* _Your objective_
Below this line is a set of entries; quote exactly the lines from the line that contains "w). split; [done|]. split; [cbn; lia|]." to the line that contains "(Bitstruct.size (info_of i))", both lines included.
_ _ _ _ _
(** The integer read from the bits of a field fits the field, and
    packs to the same bits. *)
Lemma unpack_value_fits w k n s :
  k <> Float -> 0 < w -> length s = Z.to_nat w ->
  exists v,
    Bitstruct.unpack_value (Bitstruct.mk_info (kind_char k) w (Some n)) s = Ok v
    /\ fits_kind w k v
    /\ Bitstruct.pack_value (Bitstruct.mk_info (kind_char k) w (Some n)) v = Ok s.
Proof.
  intros Hk Hw Hlen.
  assert (Z.of_nat (length s) = w) as Hlen' by lia.
  pose proof (uint_of_bits_range s) as Hrange. rewrite Hlen' in Hrange.
  pose proof (bits_of_uint_of_bits s) as Hbits. rewrite Hlen in Hbits.
  destruct k; [| |done].
  - exists (uint_of_bits s). split; [done|]. split; [done|].
    unfold Bitstruct.pack_value. cbn [kind_char Bitstruct.type_ Bitstruct.size].
    cbn [Ascii.eqb Bool.eqb].
    assert ((0 <=? uint_of_bits s) && (uint_of_bits s <? 2 ^ w) = true) as ->
      by (apply andb_true_iff; lia).
    by rewrite Hbits.
  - pose proof (pow2_double w ltac:(lia)) as E.
    assert (0 < 2 ^ (w - 1)) as Hpos by (apply Z.pow_pos_nonneg; lia).
    unfold Bitstruct.unpack_value, Bitstruct.pack_value.
    cbn [kind_char Bitstruct.type_ Bitstruct.size]. cbn [Ascii.eqb Bool.eqb].
    destruct s as [|b s']; [cbn in Hlen; lia|].
    assert (Z.of_nat (length s') = w - 1) as Hs' by (cbn in Hlen'; lia).
    pose proof (uint_of_bits_range s') as Hrange'. rewrite Hs' in Hrange'.
    pose proof (uint_of_bits_cons b s') as Hcons. rewrite Hs' in Hcons.
    rewrite Hlen'. set (u := uint_of_bits (b :: s')) in *. clearbody u.
    destruct b; cbn [Z.b2z] in Hcons.
    + exists (u - 2 ^ w). split; [done|]. split; [cbn; lia|].
      assert ((- 2 ^ (w - 1) <=? u - 2 ^ w) && (u - 2 ^ w <? 2 ^ (w - 1)) = true)
        as -> by (apply andb_true_iff; lia).
      assert ((u - 2 ^ w <? 0) = true) as -> by lia.
      replace (u - 2 ^ w + 2 ^ w) with u by lia. by rewrite Hbits.
    + exists u. split; [done|]. split; [cbn; lia|].
      assert ((- 2 ^ (w - 1) <=? u) && (u <? 2 ^ (w - 1)) = true)
        as -> by (apply andb_true_iff; lia).
      assert ((u <? 0) = false) as -> by lia.
      by rewrite Hbits.
Qed.

Lemma program_names_cons_field w k n prog :
  program_names (Field w k n :: prog) = n :: program_names prog.
Proof. reflexivity. Qed.

Lemma program_names_cons_padding w prog :
  program_names (Padding w :: prog) = program_names prog.
Proof. reflexivity. Qed.

Lemma mask_bits_cons_length i prog :
  positive_width i ->
  length (mask_bits (render <$> i :: prog))
  = (Z.to_nat (Bitstruct.size (info_of i))
     + length (mask_bits (render <$> prog)))%nat.
Proof.
  intros Hi. rewrite fmap_cons, mask_bits_cons, length_app.
  destruct i; cbn [render item_mask info_of Bitstruct.size];
    by rewrite length_replicate.
Qed.
(** * Lingu — spaced-repetition scheduler and progress data model

    A shallow embedding of [src/app/page.tsx]: the card model, the SRS
    scheduler [schedule], the language-pack loader, the review ledger inside
    [handleReview] and the backup import, together with the properties the
    specification states about them.

    JavaScript numbers are IEEE 754 binary64 values; they are modelled by
    Rocq's primitive [float] type, whose operations are exactly the binary64
    ones.  [Date.now()], [todayKey()] and [uid()] read the environment; their
    results are explicit inputs of the functions that call them.  Where a
    property depends on which object a reference points to - the card passed
    to [schedule], the per-language statistics the updater of [handleReview]
    writes to - the objects live in an explicit store.  [exportData] and
    [importData] go through [JSON.stringify] and [JSON.parse], which are
    builtins of the runtime; they are modelled after ECMA-262 on the syntax
    tree of the text.  Rendering, audio and the download animation do not
    touch the state and are left out. *)

From Stdlib Require Import ZArith Lia Bool List.
From Stdlib Require Import Floats.
From stdpp Require Import base option list strings gmap.

Set Warnings "-inexact-float,-register-all".
Local Open Scope float_scope.

(** ** JavaScript number builtins *)

Module JS.

(** [Math.max(a, b)]: NaN if either argument is NaN, otherwise the larger
    one, with [+0] larger than [-0]. *)
Definition Math_max (a b : float) : float :=
  if is_nan a || is_nan b then nan
  else if a <? b then b
  else if b <? a then a
  else if get_sign a then b else a.

(** [Math.min(a, b)]: NaN if either argument is NaN, otherwise the smaller
    one, with [-0] smaller than [+0]. *)
Definition Math_min (a b : float) : float :=
  if is_nan a || is_nan b then nan
  else if a <? b then a
  else if b <? a then b
  else if get_sign a then a else b.

(** [Math.round(x)]: the integral number closest to [x], ties going towards
    [+∞]; NaN, infinities, zeros and integral values are returned as they
    are, and a result of zero keeps the sign of [x].  For a finite
    [x = ±m·2^e] with [e < 0] the integer is [⌊x + 1/2⌋], computed exactly. *)
Definition Math_round (x : float) : float :=
  match Prim2SF x with
  | S754_finite s m e =>
      if (0 <=? e)%Z then x
      else
        let k := (- e)%Z in
        let n := ((2 * cond_Zopp s (Z.pos m) + 2 ^ k) / 2 ^ (k + 1))%Z in
        if (n =? 0)%Z then (if s then neg_zero else zero)
        else SF2Prim (binary_normalize prec emax n 0 false)
  | _ => x
  end.

End JS.

(** ** Data model *)

Inductive Lang := EN | ES | FR | RU.
Inductive Level := BEGINNER | INTERMEDIATE | ADVANCED.
Inductive CardKind := vocab | sentence.
Inductive NativeLang := DE.

Global Instance Lang_eq_dec : EqDecision Lang.
Proof. solve_decision. Defined.

Module Card.
Record t := mk {
  id : string;
  targetLang : Lang;
  kind : CardKind;
  front : string;
  back : string;
  example : option string;
  exampleTranslation : option string;
  due : float;
  intervalDays : float;
  ease : float;
  lapses : float;
  lastReviewed : option float
}.
End Card.

Module DailyStat.
Record t := mk { reviewed : float; correct : float; wrong : float; minutes : float }.
End DailyStat.

Module Profile.
Record t := mk {
  username : string;
  nativeLang : NativeLang;
  targetLang : Lang;
  level : Level;
  dailyGoal : float;
  xp : float;
  streak : float;
  bestStreak : float;
  lastActiveDay : string;
  createdAt : float
}.
End Profile.

Module Achievement.
Record t := mk {
  id : string;
  title : string;
  desc : string;
  icon : string;
  unlockedAt : option float
}.
End Achievement.

Module AppData.
Record t := mk {
  cards : list Card.t;
  profile : Profile.t;
  achievements : list Achievement.t;
  dailyStatsByLang : Lang -> gmap string DailyStat.t
}.
End AppData.

(** ** Helpers *)

Definition clamp (n a b : float) : float := JS.Math_max a (JS.Math_min b n).

(** ** SRS logic *)

(** [schedule(card, correct)]; [now] is the value [Date.now()] returns. *)
Definition schedule (now : float) (card : Card.t) (correct : bool) : Card.t :=
  let ease := Card.ease card in
  let intervalDays := Card.intervalDays card in
  let ease :=
    if correct then clamp (ease + 0.1) 1.3 2.8 else clamp (ease - 0.2) 1.3 2.8 in
  let intervalDays :=
    if correct
    then (if intervalDays =? 0 then 1 else JS.Math_round (intervalDays * ease))
    else 0 in
  {| Card.id := Card.id card;
     Card.targetLang := Card.targetLang card;
     Card.kind := Card.kind card;
     Card.front := Card.front card;
     Card.back := Card.back card;
     Card.example := Card.example card;
     Card.exampleTranslation := Card.exampleTranslation card;
     Card.due := now + (if correct then intervalDays else 0.1) * 86400000;
     Card.intervalDays := intervalDays;
     Card.ease := ease;
     Card.lapses := if correct then Card.lapses card else Card.lapses card + 1;
     Card.lastReviewed := Some now |}.

(** The state the first effect of [Page] installs when nothing is stored;
    [today] is the value of [todayKey()] and [now] that of [Date.now()]. *)
Definition initialData (today : string) (now : float) : AppData.t :=
  {| AppData.cards := [];
     AppData.profile :=
       Profile.mk "User" DE EN BEGINNER 10 0 0 0 today now;
     AppData.achievements :=
       [Achievement.mk "welcome" "Willkommen" "Erste Sprache geladen" "🚀" None];
     AppData.dailyStatsByLang := fun _ => ∅ |}.

(** ** Language packs *)

Module PackEntry.
Record t := mk { de : string; x : string }.
End PackEntry.

Module Pack.
Record t := mk { vocab : list PackEntry.t; sentences : list PackEntry.t }.
End Pack.

Definition PACKS_API (lang : Lang) : Pack.t :=
  match lang with
  | EN => Pack.mk
      [PackEntry.mk "laufen" "to run"; PackEntry.mk "essen" "to eat"; PackEntry.mk "Zeit" "time"]
      [PackEntry.mk "Ich habe Zeit." "I have time."]
  | ES => Pack.mk
      [PackEntry.mk "Hallo" "hola"; PackEntry.mk "bitte" "por favor"; PackEntry.mk "danke" "gracias"]
      [PackEntry.mk "Gern geschehen." "De nada."]
  | FR => Pack.mk
      [PackEntry.mk "Wasser" "eau"; PackEntry.mk "Brot" "pain"]
      [PackEntry.mk "Ein Baguette, bitte." "Une baguette, s'il vous plaît."]
  | RU => Pack.mk
      [PackEntry.mk "Haus" "дом"; PackEntry.mk "Freund" "друг"]
      [PackEntry.mk "Wie geht es dir?" "Как дела?"]
  end.

(** The environment a pack load reads: the result of the [i]-th call of
    [uid()] and of the [i]-th call of [Date.now()] made while the candidate
    cards are built (one call of each per candidate, in order). *)
Module Env.
Record t := mk { uid : nat -> string; Date_now : nat -> float }.
End Env.

(** The string a [Lang] value is at run time. *)
Definition Lang_str (l : Lang) : string :=
  match l with EN => "EN" | ES => "ES" | FR => "FR" | RU => "RU" end.

(** The template literal [`${c.targetLang}-${c.front}`]. *)
Definition cardKey (c : Card.t) : string :=
  Lang_str (Card.targetLang c) +:+ "-" +:+ Card.front c.

(** One candidate card, as the two [map] callbacks build it; [i] is the
    number of candidates built before it. *)
Definition candidate (env : Env.t) (lang : Lang) (k : CardKind) (i : nat)
    (v : PackEntry.t) : Card.t :=
  {| Card.id := Env.uid env i;
     Card.targetLang := lang;
     Card.kind := k;
     Card.front := PackEntry.de v;
     Card.back := PackEntry.x v;
     Card.example := None;
     Card.exampleTranslation := None;
     Card.due := Env.Date_now env i;
     Card.intervalDays := 0;
     Card.ease := 2.0;
     Card.lapses := 0;
     Card.lastReviewed := None |}.

Definition newCards (env : Env.t) (lang : Lang) (V S : list PackEntry.t) : list Card.t :=
  imap (candidate env lang vocab) V
  ++ imap (fun i => candidate env lang sentence (length V + i)) S.

(** The candidates that survive the duplicate filter: those whose key is not
    in the set of keys of the existing cards. *)
Definition loadPack (existingCards : list Card.t) (env : Env.t) (lang : Lang)
    (V S : list PackEntry.t) : list Card.t :=
  let existing : gset string := list_to_set (cardKey <$> existingCards) in
  filter (fun c => cardKey c ∉ existing) (newCards env lang V S).

Definition setTargetLang (p : Profile.t) (lang : Lang) : Profile.t :=
  {| Profile.username := Profile.username p;
     Profile.nativeLang := Profile.nativeLang p;
     Profile.targetLang := lang;
     Profile.level := Profile.level p;
     Profile.dailyGoal := Profile.dailyGoal p;
     Profile.xp := Profile.xp p;
     Profile.streak := Profile.streak p;
     Profile.bestStreak := Profile.bestStreak p;
     Profile.lastActiveDay := Profile.lastActiveDay p;
     Profile.createdAt := Profile.createdAt p |}.

(** [downloadLanguagePack(lang)] as a transition of the [data] state
    ([None] is the [null] state before the initial load); the simulated
    download delay and its progress bar do not touch [data]. *)
Definition downloadLanguagePack (env : Env.t) (lang : Lang)
    (data : option AppData.t) : option AppData.t :=
  let pack := PACKS_API lang in
  match data with
  | None => None
  | Some prev =>
      let filtered :=
        loadPack (AppData.cards prev) env lang (Pack.vocab pack) (Pack.sentences pack) in
      Some {| AppData.cards := AppData.cards prev ++ filtered;
              AppData.profile := setTargetLang (AppData.profile prev) lang;
              AppData.achievements := AppData.achievements prev;
              AppData.dailyStatsByLang := AppData.dailyStatsByLang prev |}
  end.

(** ** Review ledger *)

Definition zeroStat : DailyStat.t := DailyStat.mk 0 0 0 0.

(** [{ ...dayStat, reviewed: dayStat.reviewed + 1,
       correct: dayStat.correct + (correct ? 1 : 0) }]. *)
Definition bumpStat (correct : bool) (dayStat : DailyStat.t) : DailyStat.t :=
  {| DailyStat.reviewed := DailyStat.reviewed dayStat + 1;
     DailyStat.correct := DailyStat.correct dayStat + (if correct then 1 else 0);
     DailyStat.wrong := DailyStat.wrong dayStat;
     DailyStat.minutes := DailyStat.minutes dayStat |}.

Definition addXp (p : Profile.t) (correct : bool) : Profile.t :=
  {| Profile.username := Profile.username p;
     Profile.nativeLang := Profile.nativeLang p;
     Profile.targetLang := Profile.targetLang p;
     Profile.level := Profile.level p;
     Profile.dailyGoal := Profile.dailyGoal p;
     Profile.xp := Profile.xp p + (if correct then 10 else 2);
     Profile.streak := Profile.streak p;
     Profile.bestStreak := Profile.bestStreak p;
     Profile.lastActiveDay := Profile.lastActiveDay p;
     Profile.createdAt := Profile.createdAt p |}.

(** The state updater [handleReview] passes to [setData], as a function from
    the value of [prev] to the value of the state it returns when it runs
    once: [lang], [today] and [updatedCards] are the values captured by the
    closure.  The write the updater makes into the object it shares with
    [prev] is in [Ledger.updater] below, of which this is the value of one
    run. *)
Definition recordReview (lang : Lang) (today : string) (correct : bool)
    (updatedCards : list Card.t) (prev : AppData.t) : AppData.t :=
  let stats := AppData.dailyStatsByLang prev in
  let dayStat := default zeroStat (stats lang !! today) in
  let stats' := fun l =>
    if decide (l = lang) then <[today := bumpStat correct dayStat]> (stats l)
    else stats l in
  {| AppData.cards := updatedCards;
     AppData.profile := addXp (AppData.profile prev) correct;
     AppData.achievements := AppData.achievements prev;
     AppData.dailyStatsByLang := stats' |}.

(** The cards of the current course that are due at [now], and the first of
    them ([dueCards[0]], [undefined] when there is none), for a render during
    which the clock, of millisecond resolution, shows [now] throughout;
    [dueCardsAt] below is the filter with one reading per callback. *)
Definition dueCards (now : float) (data : AppData.t) : list Card.t :=
  let currentLang := Profile.targetLang (AppData.profile data) in
  filter (fun c => Card.targetLang c = currentLang ∧ (Card.due c <=? now) = true)
         (AppData.cards data).

Definition nextCard (now : float) (data : AppData.t) : option Card.t :=
  head (dueCards now data).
_ _ _ _ _
* _Response_
    + exists (u - 2 ^ w). split; [done|]. split; [cbn; lia|].
      assert ((- 2 ^ (w - 1) <=? u - 2 ^ w) && (u - 2 ^ w <? 2 ^ (w - 1)) = true)
        as -> by (apply andb_true_iff; lia).
      assert ((u - 2 ^ w <? 0) = true) as -> by lia.
      replace (u - 2 ^ w + 2 ^ w) with u by lia. by rewrite Hbits.
    + exists u. split; [done|]. split; [cbn; lia|].
      assert ((- 2 ^ (w - 1) <=? u) && (u <? 2 ^ (w - 1)) = true)
        as -> by (apply andb_true_iff; lia).
      assert ((u <? 0) = false) as -> by lia.
      by rewrite Hbits.
Qed.

Lemma program_names_cons_field w k n prog :
  program_names (Field w k n :: prog) = n :: program_names prog.
Proof. reflexivity. Qed.

Lemma program_names_cons_padding w prog :
  program_names (Padding w :: prog) = program_names prog.
Proof. reflexivity. Qed.

Lemma mask_bits_cons_length i prog :
  positive_width i ->
  length (mask_bits (render <$> i :: prog))
  = (Z.to_nat (Bitstruct.size (info_of i))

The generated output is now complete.